__Instructions for the task__
Could you count the lines below that include the word "peel" and give only the number?

(Saved data entries)
(* ===== verification/ProxyProof.v ===== *)
(** * Proxies do not run in circles

    A voter and its proxy as a link of a graph.  Every voting operation but one
    only removes links; [account_update_proxy] adds one, after walking the chain
    of the new proxy. *)
From S2P Require Import Prelude FlatMap FcInt Asset Pledge ChainState.
From S2P Require Import AccountStats Voter Voting Proxy Frame Ledger SupplySteps BlockUpdate SupplyBlock.
Local Open Scope Z_scope.
Import asset pledge chain acc voter voting proxy updates.

(** ** Circles in a relation *)
Section circles.
Context {K : Type} `{EqDecision K}.
Implicit Types (R : relation K) (n m : nat).

Lemma nsteps_first R n x z : nsteps R (S n) x z -> exists y, R x y /\ nsteps R n y z.
Proof. intros H. inversion H; eauto. Qed.
(** No circle of at most [n] steps. *)
Definition circle_free n R : Prop := forall k m, (1 <= m <= n)%nat -> ~ nsteps R m k k.
Lemma circle_free_sub n R R' : (forall a b, R' a b -> R a b) -> circle_free n R -> circle_free n R'.
Proof. intros Hs Hc k m Hm H. apply (Hc k m Hm). revert H. by apply nsteps_congruence with (f := fun x => x). Qed.

Variables (R R' : relation K) (k p : K).
(** [R'] is [R] with the steps from [k] replaced by one to [p]. *)
Hypothesis Hsub : forall a b, R' a b -> (a = k /\ b = p) \/ (a <> k /\ R a b).
Lemma path_to m a : nsteps R' m a k -> exists j, (j <= m)%nat /\ nsteps R j a k.
Proof using Hsub EqDecision0.
  revert a. induction m as [|m IH]; intros a H.
  { exists 0%nat. inversion H; subst. split; [done|constructor]. }
  destruct (decide (a = k)) as [->|Ha]; [exists 0%nat; split; [lia|constructor]|].
  apply nsteps_first in H as (b & Hb & Hr). destruct (Hsub _ _ Hb) as [[? _]|[_ Hs]]; [done|].
  apply IH in Hr as (j & Hj & Hr). exists (S j). split; [lia|]. by eapply nsteps_l.
Qed.
Lemma path_through m a b :
  nsteps R' m a b -> nsteps R m a b \/ exists i, (i < m)%nat /\ nsteps R' i a k /\ nsteps R' (m - i) k b.
Proof using Hsub EqDecision0.
  revert a. induction m as [|m IH]; intros a H; [left; inversion H; constructor|].
  destruct (decide (a = k)) as [->|Ha].
  { right. exists 0%nat. split_and!; [lia|constructor|done]. }
  apply nsteps_first in H as (c & Hc & Hr). destruct (Hsub _ _ Hc) as [[? _]|[_ Hs]]; [done|].
  apply IH in Hr as [Hr|(i & Hi & H1 & H2)]; [left; by eapply nsteps_l|].
  right. exists (S i). split_and!; [lia|by eapply nsteps_l|done].
Qed.
Lemma relink_circle_free n :
  circle_free n R -> (forall m, (m < n)%nat -> ~ nsteps R m p k) -> circle_free n R'.
Proof using Hsub EqDecision0.
  intros Hc Hp a m Hm H. destruct (path_through _ _ _ H) as [H1|(i & Hi & H1 & H2)]; [by apply (Hc a m)|].
  destruct (m - i)%nat as [|r] eqn:E; [lia|]. apply nsteps_first in H2 as (b & Hb & H3).
  destruct (Hsub _ _ Hb) as [[_ ->]|[? _]]; [|done].
  destruct (path_to _ _ (nsteps_trans _ _ _ _ _ H3 H1)) as (j & Hj & Hpath).
  apply (Hp j); [lia|done].
Qed.
End circles.

Section proxies.
Context {F : FcInt} {C : ChainConfig}.

(** ** The links of a database *)
Definition link_of (v : voter_object) : option (Z * Z) := if votes_by_self v then None else Some (proxy_key v).
Definition links (d : database) : gmap (Z * Z) (Z * Z) := omap link_of (voters d).
Definition follows (d : database) : relation (Z * Z) := fun k p => links d !! k = Some p.
Definition sequences (d : database) : gmap Z Z := last_voter_sequence <$> stats d.
Definition max_level (d : database) : nat := max_governance_voting_proxy_level (params d).
Definition governance (d : database) := (links d, sequences d, params d).

Lemma follows_voter d k v p : voters d !! k = Some v -> follows d k p -> votes_by_self v = false /\ p = proxy_key v.
Proof.
  unfold follows, links. rewrite lookup_omap. intros ->. cbn. unfold link_of. destruct (votes_by_self v); [done|].
  by intros [= <-].
Qed.
Lemma links_insert d k v : links (d <| voters ::= <[k := v]> |>) = partial_alter (fun _ => link_of v) k (links d).
Proof.
  apply map_eq. intros i. unfold links. rewrite lookup_omap. cbn.
  destruct (decide (i = k)) as [->|Hi]; [by rewrite lookup_insert_eq, lookup_partial_alter_eq|].
  by rewrite lookup_insert_ne, lookup_partial_alter_ne, lookup_omap by done.
Qed.
Lemma links_same d k v v' : voters d !! k = Some v -> link_of v' = link_of v ->
  links (d <| voters ::= <[k := v']> |>) = links d.
Proof.
  intros Hv E. rewrite links_insert, E. apply map_eq. intros i.
  destruct (decide (i = k)) as [->|Hi]; [|by rewrite lookup_partial_alter_ne].
  rewrite lookup_partial_alter_eq. unfold links. by rewrite lookup_omap, Hv.
Qed.
Lemma tally_link v v' : tally_change v v' -> link_of v' = link_of v.
Proof. unfold tally_change, link_of, votes_by_self, proxy_key. by intros [= -> ->]. Qed.
#[export] Instance governance_tally : TallyFrame governance.
Proof.
  split; try done. intros d k v v' Hv Ht. unfold governance. by erewrite links_same by eauto using tally_link.
Qed.

(** ** Computations that only remove links *)
Definition calms {A} (m : M database A) : Prop := forall d a d', m d = Ok (a, d') ->
  links d' ⊆ links d /\ sequences d' = sequences d /\ params d' = params d.
Lemma calms_keeps {A} (m : M database A) : keeps governance m -> calms m.
Proof. intros Hk d a d' H. apply Hk in H. unfold governance in H. by injection H as -> -> ->. Qed.
Lemma calms_bind {A B} (m : M database A) (f : A -> M database B) :
  calms m -> (forall a, calms (f a)) -> calms (m ≫= f).
Proof.
  intros Hm Hf d b d' H. step H as a d1 H1. apply Hm in H1 as (L1 & S1 & P1). apply Hf in H as (L2 & S2 & P2).
  split_and!; [by etrans|congruence..].
Qed.
Lemma calms_when b (m : M database unit) : calms m -> calms (when b m).
Proof. intros Hm. destruct b; [done|]. apply calms_keeps, keeps_ret. Qed.
Lemma calms_mfor {A} (f : A -> M database unit) l : (forall x, calms (f x)) -> calms (mfor f l).
Proof.
  intros Hf. induction l as [|x l IH]; cbn [mfor]; [apply calms_keeps, keeps_ret|]. by apply calms_bind.
Qed.
(** A voter that is changed keeps its proxy or votes by itself. *)
Lemma calms_voter k f : (forall v v', f v = Ok v' -> votes_by_self v' = true \/ tally_change v v') ->
  calms (modify_voter k f).
Proof.
  intros Hf d a d' H. unfold modify_voter in H. inv_ok. destruct (Hf _ _ H1) as [Hs|Ht].
  - rewrite links_insert. unfold link_of. rewrite Hs. split_and!; [|done..].
    change (partial_alter _ k (links d)) with (delete k (links d)). apply delete_subseteq.
  - by erewrite links_same by eauto using tally_link.
Qed.
Lemma calms_stats uid f : (forall s s', f s = Ok s' -> last_voter_sequence s' = last_voter_sequence s) ->
  calms (modify_stats uid f).
Proof.
  intros Hf d a d' H. apply modify_stats_ok in H as (s & s' & Hs & Hs' & ->). split_and!; [done| |done].
  unfold sequences. cbn. rewrite fmap_insert, (Hf _ _ Hs'). apply insert_id. by rewrite lookup_fmap, Hs.
Qed.
End proxies.
#[export] Hint Resolve governance_tally : keeps.

Ltac calm_side := intros ? ? ?; inv_ok; repeat case_match; first [done|by right|left; apply Z.eqb_refl].
Ltac calm_step :=
  match goal with
  | |- calms (mret _) => apply calms_keeps, keeps_ret
  | |- calms get => apply calms_keeps, keeps_get
  | |- calms (gets _) => apply calms_keeps, keeps_gets
  | |- calms (lift _) => apply calms_keeps, keeps_lift
  | |- calms (fc_assert _) => apply calms_keeps, keeps_assert
  | |- calms (throw _) => apply calms_keeps, keeps_throw
  | |- calms (get_voter _) => apply calms_keeps, keeps_get_voter
  | |- calms (clear_voter_votes _) => apply calms_keeps, keeps_clear_voter_votes, _
  | |- calms (modify_voter _ _) => apply calms_voter; calm_side
  | |- calms (modify_stats _ _) => apply calms_stats; calm_side
  | |- calms (_ ≫= _) => apply calms_bind; [|intros ?]
  | |- calms (when _ _) => apply calms_when
  | |- calms (mfor _ _) => apply calms_mfor; intros ?
  | |- calms (match ?x with _ => _ end) => destruct x
  | |- calms _ => solve [auto with keeps]
  end.
Ltac calm := repeat calm_step.

Section operations.
Context {F : FcInt} {C : ChainConfig}.

Lemma calms_invalidate k : calms (invalidate_voter k).
Proof. unfold invalidate_voter. calm. Qed.
#[local] Hint Resolve calms_invalidate : keeps.
(** *** Votes *)
Section ballots.
Context (b : ballot) {BK : BallotKeeps governance b}.
Lemma calms_remove_vote o : calms (remove_vote b o).
Proof using BK. apply calms_keeps, keeps_remove_vote, _. Qed.
Lemma calms_b_adjust uid n : calms (b_adjust b uid n).
Proof using BK. apply calms_keeps, keeps_b_adjust, _. Qed.
Lemma calms_cast k n l : calms (cast_votes b k n l).
Proof using BK. apply calms_keeps, keeps_cast_votes, _. Qed.
#[local] Hint Resolve calms_remove_vote calms_b_adjust : keeps.
Lemma calms_update_voter op k pl : calms (update_voter b op k pl).
Proof using BK.
  unfold update_voter, withdraw_votes. calm.
  - apply calms_keeps, keeps_clear_voter_proxy_votes, _.
  - apply calms_voter. intros v v' H. apply bind_ok in H as (l & _ & [= <-]).
    match goal with |- context [b_set_number b ?f ?w] => pose proof (bk_number governance f w : tally_change w (b_set_number b f w)) as Hn end.
    unfold tally_change, proxy_key in Hn. destruct (some _).
    + left. injection Hn as Hn _. unfold votes_by_self. rewrite Hn. apply Z.eqb_refl.
    + right. exact Hn.
Qed.
End ballots.

(** *** Updates of a block *)
Lemma calms_expired : calms invalidate_expired_governance_voters.
Proof. unfold invalidate_expired_governance_voters. calm. Qed.
Lemma drop_proxy_self d p v v' : drop_proxy d p v = Ok v' -> votes_by_self v' = true.
Proof. intros H. apply bind_ok in H as (v0 & _ & [= <-]). apply Z.eqb_refl. Qed.
Lemma calms_drop_proxies n k cur x : calms (drop_proxies n k cur x).
Proof.
  revert cur x. induction n as [|n IH]; intros cur x; cbn [drop_proxies]; [calm|].
  destruct cur as [c|]; [|calm]. intros d a d' H. peel H as d0 Hd.
  step H as v d1 Hv. assert (d1 = d) as -> by (apply bind_ok in Hv as (? & _ & [= _ ->]); done).
  destruct (bool_decide _); [|by injection H as _ <-].
  step H as p d1 Hp. assert (d1 = d) as -> by (apply bind_ok in Hp as (? & _ & [= _ ->]); done).
  peel H as v' Hv'. apply drop_proxy_self in Hv'. revert H. apply calms_bind; [|intros; calm].
  apply calms_voter. intros ? ? [= <-]. by left.
Qed.
#[local] Hint Resolve calms_drop_proxies : keeps.
Lemma calms_delete k : calms (upd (fun d => d <| voters ::= delete k |>)).
Proof.
  intros d a d' [= _ <-]. split_and!; [|done..]. unfold links. cbn. rewrite omap_delete. apply delete_subseteq.
Qed.
#[local] Hint Resolve calms_delete : keeps.
Lemma calms_process_invalid k n : calms (process_invalid_proxied_voters k n).
Proof. unfold process_invalid_proxied_voters. calm. Qed.
#[local] Hint Resolve calms_process_invalid : keeps.
Lemma calms_invalid_voters : calms process_invalid_governance_voters.
Proof.
  unfold process_invalid_governance_voters. calm. generalize 0. induction (_ + _)%nat as [|n IH]; intros x;
    cbn [process_invalid_loop]; calm.
Qed.
Lemma calms_effective_votes : calms update_all_effective_votes.
Proof.
  unfold update_all_effective_votes. calm. apply calms_keeps, keeps_drain. intros x.
  apply keeps_update_voter_effective_votes, _.
Qed.
End operations.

__Task output__
2